I will type up my workout routine and I would appreciate if you look through it. It is pretty long so I understand if you don’t want to read it all.
The weight program is done at school for my basketball team and I can’t change the exercises or anything. Since we only lift twice a week we do upper and lower in the same workout. This is normally what it is, though the reps change.
Monday:
Squats-5x6
Bench Press-5x6
Leg Extension/Curl-3x12
Lunges-3x8
Leapers (Jumping up and down on the calf raise machine)-3x18
Bicep Curls-3x8
Wide Grip Pullups-3x8
Wednesday:
Incline Bench Press-5x6
Hang Cleans-5x6
Step Ups-3x12
Upright Row-3x8
Straight Bar Curl-3x8
One arm dumbel row-3x10
Leg Press-3x8
This is followed by a pretty tough ab program. Like I said, the coaches make the program and I can’t really change it.

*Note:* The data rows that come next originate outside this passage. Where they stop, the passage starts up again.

Arguments EvNavigate {File} path.
Arguments EvSetNftTraits {File} traits.
Arguments reset {File}.
Arguments seek {File} index.
End Page.

(* ------------------------------------------------------------------ *)
(** * components/home/CollectionMinter.tsx *)
(* ------------------------------------------------------------------ *)

Module Minter.

Record CsvData : Type := { tokenId : string; metadataUrl : string }.

Record MintResult : Type := { minted_tokenId : string; txHash : string }.

Record MintError : Type := { failed_tokenId : string; mint_error : string }.

Inductive NetworkName : Type := polygon_mainnet | polygon_mumbai.

Record Progress : Type := mkProgress
  { total : Z;
    completed : Z;
    errors : Z;
    currentAction : string;
    successfulMints : list MintResult;
    failedMints : list MintError }.

(** The [useState] cells of [CollectionMinter]. *)
Record Component : Type := mkComponent
  { contractAddress : string;
    network : NetworkName;
    parsedData : list CsvData;
    fileName : string;
    error : option string;
    isMinting : bool;
    isFinished : bool;
    mintingProgress : Progress }.

(** The component with another [mintingProgress]. *)
Definition withProgress (c : Component) (p : Progress) : Component :=
  mkComponent (contractAddress c) (network c) (parsedData c) (fileName c)
              (error c) (isMinting c) (isFinished c) p.

(** The argument of [polygonService.mintFromMetadataUrl]. *)
Record MintOptions : Type :=
  { opt_contractAddress : string;
    opt_networkName : NetworkName;
    opt_toAddress : string;
    opt_metadataUrl : string }.

(** A transaction receipt, as far as the minter reads it. *)
Record Receipt : Type := { hash : string }.

Section Handler.
(** The wallet and the chain behind [polygonService]: a mint call is a
    transition of their state, which the component cannot see. *)
Variable Chain : Type.
Lemma heap_display_date (tick_time : tm) (a a' : face) :
  heap_inv a → display_date tick_time a = Ok tt a' →
  heap_inv a' ∧ cache a' = cache a.
Proof.
  intros Hinv (s & ->)%display_date_returns.
  split; [by apply heap_inv_date_set | done].
Qed.

Lemma heap_handle_minute_tick (tick_time : tm) (c24 : bool) (a a' : face) :
  store_delivers → heap_inv a → no_leading_zero (cache a) →
  handle_minute_tick tick_time c24 a = Ok tt a' →
  heap_inv a' ∧ no_leading_zero (cache a').
Proof.
  intros Hstore Hinv Hnlz Hrun. unfold handle_minute_tick in Hrun.
  apply fbind_inv in Hrun as ([] & a1 & Hdt & Hrun).
  apply lift_inv in Hdt as (st' & Hdt & ->).
  destruct (heap_display_time_ok (tm_hour tick_time) (tm_min tick_time) c24 false a)
    as (st'' & Hdt' & Hinv' & Hnlz' & _); [done | done | by right | ].
  rewrite Hdt in Hdt'. injection Hdt' as <-.
  apply fbind_inv in Hrun as (pd & a2 & Hpd & Hrun).
  unfold fgets in Hpd. injection Hpd as <- <-.
  match type of Hrun with (if ?c then _ else _) _ = _ => destruct c end.
  - apply fbind_inv in Hrun as ([] & a3 & Hdd & Hrun).
    destruct (heap_display_date _ _ _ Hinv' Hdd) as [Hinv3 Hc3].
    unfold fmodify in Hrun. injection Hrun as <-.
    split; [by apply heap_inv_set_prev_day | ].
    change (cache (set_prev_day (tm_wday tick_time) a3)) with (cache a3).
    by rewrite Hc3.
  - unfold fret in Hrun. by injection Hrun as <-.
Qed.

Lemma heap_sync_day_text (new_tuple : Tuple) (key day : Z) (e : env) (a a' : face) :
  heap_inv a → no_leading_zero (cache a) →
  sync_day_text new_tuple key day e a = Ok tt a' →
  heap_inv a' ∧ no_leading_zero (cache a').
Proof.
  intros Hinv Hnlz Hrun. unfold sync_day_text in Hrun.
  apply fbind_inv in Hrun as ([] & a1 & Hset & Hrun).
  destruct (Z.of_nat (String.length (value_cstring new_tuple)) <? tuple_length new_tuple);
    [ | done].
  injection Hset as <-.
  apply fbind_inv in Hrun as (pd & a2 & Hpd & Hrun).
  unfold fgets in Hpd. injection Hpd as <- <-.
  apply fbind_inv in Hrun as ([] & a3 & Hdate & Hrun).
  apply fbind_inv in Hrun as (text & a4 & Htext & Hrun).
  destruct (day_text a3 !! Z.to_nat day) as [s | ]; [ | done].
  injection Htext as <- <-.
  unfold persist_write_string, fmodify in Hrun. injection Hrun as <-.
  assert (heap_inv a3 ∧ cache a3 = cache a) as [Hinv3 Hc3].
  { match type of Hdate with (if ?c then _ else _) _ = _ => destruct c end.
    - unfold update_date in Hdate.
      by apply heap_display_date in Hdate; [ | apply heap_inv_set_day_text].
    - unfold fret in Hdate. injection Hdate as <-.
      split; [by apply heap_inv_set_day_text | done]. }
  split; [by apply heap_inv_set_persist | ].
  change (cache (set_persist (<[key:=PString s]> (persist a3)) a3)) with (cache a3).
  by rewrite Hc3.
Qed.

Lemma heap_sync (key : Z) (new_tuple : Tuple) (e : env) (a a' : face) :
  store_delivers → heap_inv a → no_leading_zero (cache a) →
  sync_tuple_changed_callback key new_tuple e a = Ok tt a' →
  heap_inv a' ∧ no_leading_zero (cache a').
Proof.
  intros Hstore Hinv Hnlz Hrun. unfold sync_tuple_changed_callback in Hrun.
  destruct (key =? ZERO_PREFIX).
  { apply fbind_inv in Hrun as ([] & a1 & Hzp & Hrun).
    apply lift_inv in Hzp as (st1 & Hzp & ->).
    unfold modify in Hzp. injection Hzp as <-.
    apply fbind_inv in Hrun as ([] & a2 & Hdt & Hrun).
    unfold update_time in Hdt. apply lift_inv in Hdt as (st2 & Hdt & ->).
    destruct (heap_display_time_ok (tm_hour (now e)) (tm_min (now e))
                (clock_is_24h_style e) true
                (set_cache (set_zero_prefix (get_tuple_bool_value new_tuple) (cache a)) a))
      as (st'' & Hdt' & Hinv' & Hnlz' & _);
      [by apply heap_inv_set_zero_prefix | done | by left | ].
    change (cache (set_cache (set_zero_prefix (get_tuple_bool_value new_tuple) (cache a)) a))
      with (set_zero_prefix (get_tuple_bool_value new_tuple) (cache a)) in Hdt, Hdt'.
    rewrite Hdt in Hdt'. injection Hdt' as <-.
    apply fbind_inv in Hrun as (zp & a3 & Hg & Hrun).
    unfold fgets in Hg. injection Hg as <- <-.
    unfold persist_write_bool, fmodify in Hrun. injection Hrun as <-.
    split; [by apply heap_inv_set_persist | done]. }
  destruct (key =? SHOW_POWER).
  { apply fbind_inv in Hrun as ([] & a1 & Hset & Hrun).
    unfold fmodify in Hset. injection Hset as <-.
    apply fbind_inv in Hrun as ([] & a2 & Hpl & Hrun).
    apply heap_handle_power_level in Hpl as (Hinv2 & Hs2 & Hz2);
      [ | done | by apply heap_inv_set_show_power].
    apply fbind_inv in Hrun as (sp & a3 & Hg & Hrun).
    unfold fgets in Hg. injection Hg as <- <-.
    unfold persist_write_bool, fmodify in Hrun. injection Hrun as <-.
    split; [by apply heap_inv_set_persist | ].
    by apply (no_leading_zero_same (cache a)). }
  destruct (key =? SHOW_BTOOTH).
  { apply fbind_inv in Hrun as ([] & a1 & Hset & Hrun).
    unfold fmodify in Hset. injection Hset as <-.
    apply fbind_inv in Hrun as ([] & a2 & Hc & Hrun).
    destruct (heap_handle_connection (connected e)
                (set_show_bluetooth (get_tuple_bool_value new_tuple) a))
      as (a2' & Hc' & Hinv2 & Hs2 & Hz2);
      [done | by apply heap_inv_set_show_bluetooth | ].
    rewrite Hc in Hc'. injection Hc' as <-.
    apply fbind_inv in Hrun as (sb & a3 & Hg & Hrun).
    unfold fgets in Hg. injection Hg as <- <-.
    unfold persist_write_bool, fmodify in Hrun. injection Hrun as <-.
    split; [by apply heap_inv_set_persist | ].
    by apply (no_leading_zero_same (cache a)). }
  destruct (key =? MONTH_FIRST).
  { apply fbind_inv in Hrun as ([] & a1 & Hset & Hrun).
    unfold fmodify in Hset. injection Hset as <-.
    apply fbind_inv in Hrun as ([] & a2 & Hd & Hrun).
    unfold update_date in Hd.
    apply heap_display_date in Hd as [Hinv2 Hc2];
      [ | by apply heap_inv_set_month_first].
    apply fbind_inv in Hrun as (mf & a3 & Hg & Hrun).
    unfold fgets in Hg. injection Hg as <- <-.
    unfold persist_write_bool, fmodify in Hrun. injection Hrun as <-.
    split; [by apply heap_inv_set_persist | ].
    change (cache (set_persist (<[MONTH_FIRST:=PBool (month_first a2)]> (persist a2)) a2))
      with (cache a2).
    by rewrite Hc2. }
  repeat (match type of Hrun with (if ?c then _ else _) _ = _ => destruct c end;
          [by eapply heap_sync_day_text | ]).
  unfold fret in Hrun. by injection Hrun as <-.
Qed.

Lemma heap_handle (ev : event) (a a' : face) :
  store_delivers → heap_inv a → no_leading_zero (cache a) →
  handle ev a = Ok tt a' →
  heap_inv a' ∧ no_leading_zero (cache a').
Proof.
  intros Hstore Hinv Hnlz Hrun. destruct ev as [t c24 | c | b | key t e]; simpl in Hrun.
  - by eapply heap_handle_minute_tick.
  - destruct (heap_handle_power_level _ _ _ Hstore Hinv Hrun) as (? & ? & ?).
    split; [done | by apply (no_leading_zero_same (cache a))].
  - destruct (heap_handle_connection b a Hstore Hinv) as (a2 & Hc & ? & ? & ?).
    rewrite Hrun in Hc. injection Hc as <-.
    split; [done | by apply (no_leading_zero_same (cache a))].
  - by eapply heap_sync.
Qed.

Lemma heap_handle_all (evs : list event) (a a' : face) :
  store_delivers → heap_inv a → no_leading_zero (cache a) →
  handle_all evs a = Ok tt a' →
  heap_inv a' ∧ no_leading_zero (cache a').
Proof.
  intros Hstore. revert a.
  induction evs as [ | ev evs IH]; intros a Hinv Hnlz Hrun; simpl in Hrun.
  - unfold fret in Hrun. by injection Hrun as <-.
  - apply fbind_inv in Hrun as ([] & a1 & Hev & Hrun).
    destruct (heap_handle _ _ _ Hstore Hinv Hnlz Hev) as [Hinv1 Hnlz1].
    by apply (IH a1).
Qed.

Lemma heap_inv_settings_retrieved (store : gmap Z persisted) :
  heap_inv (settings_retrieved store).
Proof.
  split; simpl; try done;
    try (intros p Hp; by apply elem_of_nil in Hp);
    try (vm_compute; apply NoDup_nil_2).
  intros s Hs.
  repeat (apply elem_of_cons in Hs as [-> | Hs]; [simpl; lia | ]).
  by apply elem_of_nil in Hs.
Qed.

Lemma heap_app_init (e : env) (store : gmap Z persisted) (a : face) :
  store_delivers → app_init e (initial_face store) = Ok tt a →
  heap_inv a ∧ no_leading_zero (cache a).
Proof.
  intros Hstore Hrun. rewrite app_init_unfold in Hrun.
  apply fbind_inv in Hrun as ([] & a1 & Hdt & Hrun).
  apply lift_inv in Hdt as (st1 & Hdt & ->).
  destruct (heap_display_time_ok (tm_hour (now e)) (tm_min (now e))
              (clock_is_24h_style e) true (settings_retrieved store))
    as (st' & Hdt' & Hinv1 & Hnlz1 & _);
    [apply heap_inv_settings_retrieved | done | by left | ].
  rewrite Hdt in Hdt'. injection Hdt' as <-.
  apply fbind_inv in Hrun as ([] & a2 & Hpl & Hrun).
  apply heap_handle_power_level in Hpl as (Hinv2 & Hs2 & Hz2); [ | done | done].
  apply fbind_inv in Hrun as ([] & a3 & Hc & Hrun).
  destruct (heap_handle_connection (connected e) a2 Hstore Hinv2)
    as (a3' & Hc' & Hinv3 & Hs3 & Hz3).
  rewrite Hc in Hc'. injection Hc' as <-.
  apply fbind_inv in Hrun as (layer & a4 & Hcreate & Hrun).
  unfold text_layer_create in Hcreate. injection Hcreate as <- <-.
  apply fbind_inv in Hrun as ([] & a5 & Hset & Hrun).
  unfold fmodify in Hset. injection Hset as <-.
  apply fbind_inv in Hrun as ([] & a6 & Hd & Hrun).
  apply heap_display_date in Hd as [Hinv6 Hc6];
    [ | exact (heap_inv_text_layer_created a3 Hinv3)].
  unfold fmodify in Hrun. injection Hrun as <-.
  split; [by apply heap_inv_set_prev_day | ].
  change (cache (set_prev_day (tm_wday (now e)) a6)) with (cache a6).
  rewrite Hc6.
  apply (no_leading_zero_same st1); [ | | done].
  - simpl. by rewrite Hs3, Hs2.
  - simpl. by rewrite Hz3, Hz2.
Qed.

(** Every run that returns leaves the heap in order and no zero in
    slot 0 that should be blank. *)
Lemma run_returns_heap (store : gmap Z persisted) (e : env) (evs : list event)
      (a : face) :
  store_delivers → run e evs (initial_face store) = Ok tt a →
  heap_inv a ∧ no_leading_zero (cache a).
Proof.
  intros Hstore Hrun. unfold run in Hrun.
  apply fbind_inv in Hrun as ([] & a1 & Hinit & Hrun).
  destruct (heap_app_init _ _ _ Hstore Hinit) as [Hinv1 Hnlz1].
  by eapply heap_handle_all.
Qed.



(** X1.  Every run of the watch face that returns -- [app_init], then
    any minute ticks, battery and connection events and settings
    callbacks, whatever the store, the clock and the phone hold, with
    bitmaps that load -- ends in a state whose slot 0 does not show 0
    while [zero_prefix] is off, and in which the bitmaps and layers the
    program points to are allocated, each once. *)
Theorem app_blanks_leading_zero (store : gmap Z persisted) (e : env)
        (evs : list event) (a : face) :
  store_delivers →
  run e evs (initial_face store) = Ok tt a →
  (zero_prefix (cache a) = false → slot_digit (cache a) 0 ≠ Some 0)
  ∧ NoDup (owned_bitmaps a)
  ∧ NoDup (owned_layers a)
  ∧ (∀ p, p ∈ owned_bitmaps a → p ∈ live_bitmaps (cache a))
  ∧ (∀ p, p ∈ owned_layers a → p ∈ live_layers (cache a))
  ∧ length (image_slot_state (cache a)) = 4%nat.
Proof.
  intros Hstore Hrun.
  destruct (run_returns_heap _ _ _ _ Hstore Hrun) as [Hinv Hnlz].
  split; [done | ].
  split_and!.
  - exact (fi_owned_b _ Hinv).
  - exact (fi_owned_l _ Hinv).
  - exact (fi_owned_b_live _ Hinv).
  - exact (fi_owned_l_live _ Hinv).
  - exact (fi_len_state _ Hinv).
Qed.

(** X7.  The watch face shows the time.  In every state a returning run
    reaches, a [display_time] of any hour 0..23 and minute 0..59, forced
    or not, in 12- or 24-hour style, returns and leaves the four slots
    holding the two digits of the displayed hour, the first one blank
    when it is 0 and [zero_prefix] is off, and the two digits of the
    minute; [zero_prefix] is as it was. *)
Theorem app_shows_the_time (store : gmap Z persisted) (e : env)
        (evs : list event) (a : face) (tm_hour tm_min : Z) (c24 changed : bool) :
  store_delivers →
  run e evs (initial_face store) = Ok tt a →
  0 ≤ tm_hour ≤ 23 → 0 ≤ tm_min ≤ 59 →
  ∃ st', display_time tm_hour tm_min c24 changed (cache a) = Done tt st'
         ∧ image_slot_state st'
           = time_digits (zero_prefix (cache a)) c24 tm_hour tm_min
         ∧ zero_prefix st' = zero_prefix (cache a).
Proof.
  intros Hstore Hrun Hhour Hmin.
  destruct (run_returns_heap _ _ _ _ Hstore Hrun) as [Hinv Hnlz].
  destruct (heap_display_time_ok tm_hour tm_min c24 changed a)
    as (st' & Hdt & _ & _ & Hzp); [done | done | by right | ].
  exists st'. split_and!; [done | | done].
  by apply (face_display_time_shows tm_hour tm_min c24 changed
              (without_day_names a) st' Hinv Hstore Hhour Hmin (or_intror Hnlz)).
Qed.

For agility I have been doing quick movements such as jumping on and off of an 8 inch box as quick as possible 3x12, doing that normal stance, feet to the side, and scissors. I then do line drills jumping over a line for 3x15 seconds, facing the line and feet parralel to the line. Then I do 3x10 Rim Jumps (jumping up and down as high as possible)…I do all the above with jumpsoles on then I move into the sport specific agility exercises which are…
Complete the Square-3x…this is defined as "Player starts in a ready position at the corner of the left side of the free throw line. 4 consecutive trips are made around the lane: 2 clockwise (trips 1 and 3) and 2 counterclockwise (trips 2 and 4). On go, the player sprints forward down the lane, Upon reaching the edge of the baseline and lane, he then slides to the right until he reaches the opposite lane. He backpedals up the lane to the right edge of the free throw line and then slides left back to the starting position.
Star Runs in the Lane: Place 4 cones like a square and one in the middle making a diamond (just like the dot drill except each cone is far apart). Some examples of the exercises would be (you do this to all 4 corners)
-sprint forward to corner, sprint back to center
-Backpedal to corner, sprint forward to center
-slide laterally to corner, slide back to center
-slide to corner, sprint back to center
-sprint to corner, slide back to center
That is my workout for mondays and thursdays. Like I said, the first part is done with jumpsoles and the second part is not. This is a pretty intense workout.
I was thinking of doing the above workouts monday, and on thursday (my other agility day) I would do the jumpsoles part like monday, but also do the proprioceptors. The proprioceptors are a circular plug that you attach to the bottom of the jumpsoles and they give you an intense balance workout, strengthening the ankles and knees while giving you an explosive first step. My entire goal for this program really is to gain strength and a quick first step. If you have read all of this, thanks a lot and please leave your opinions.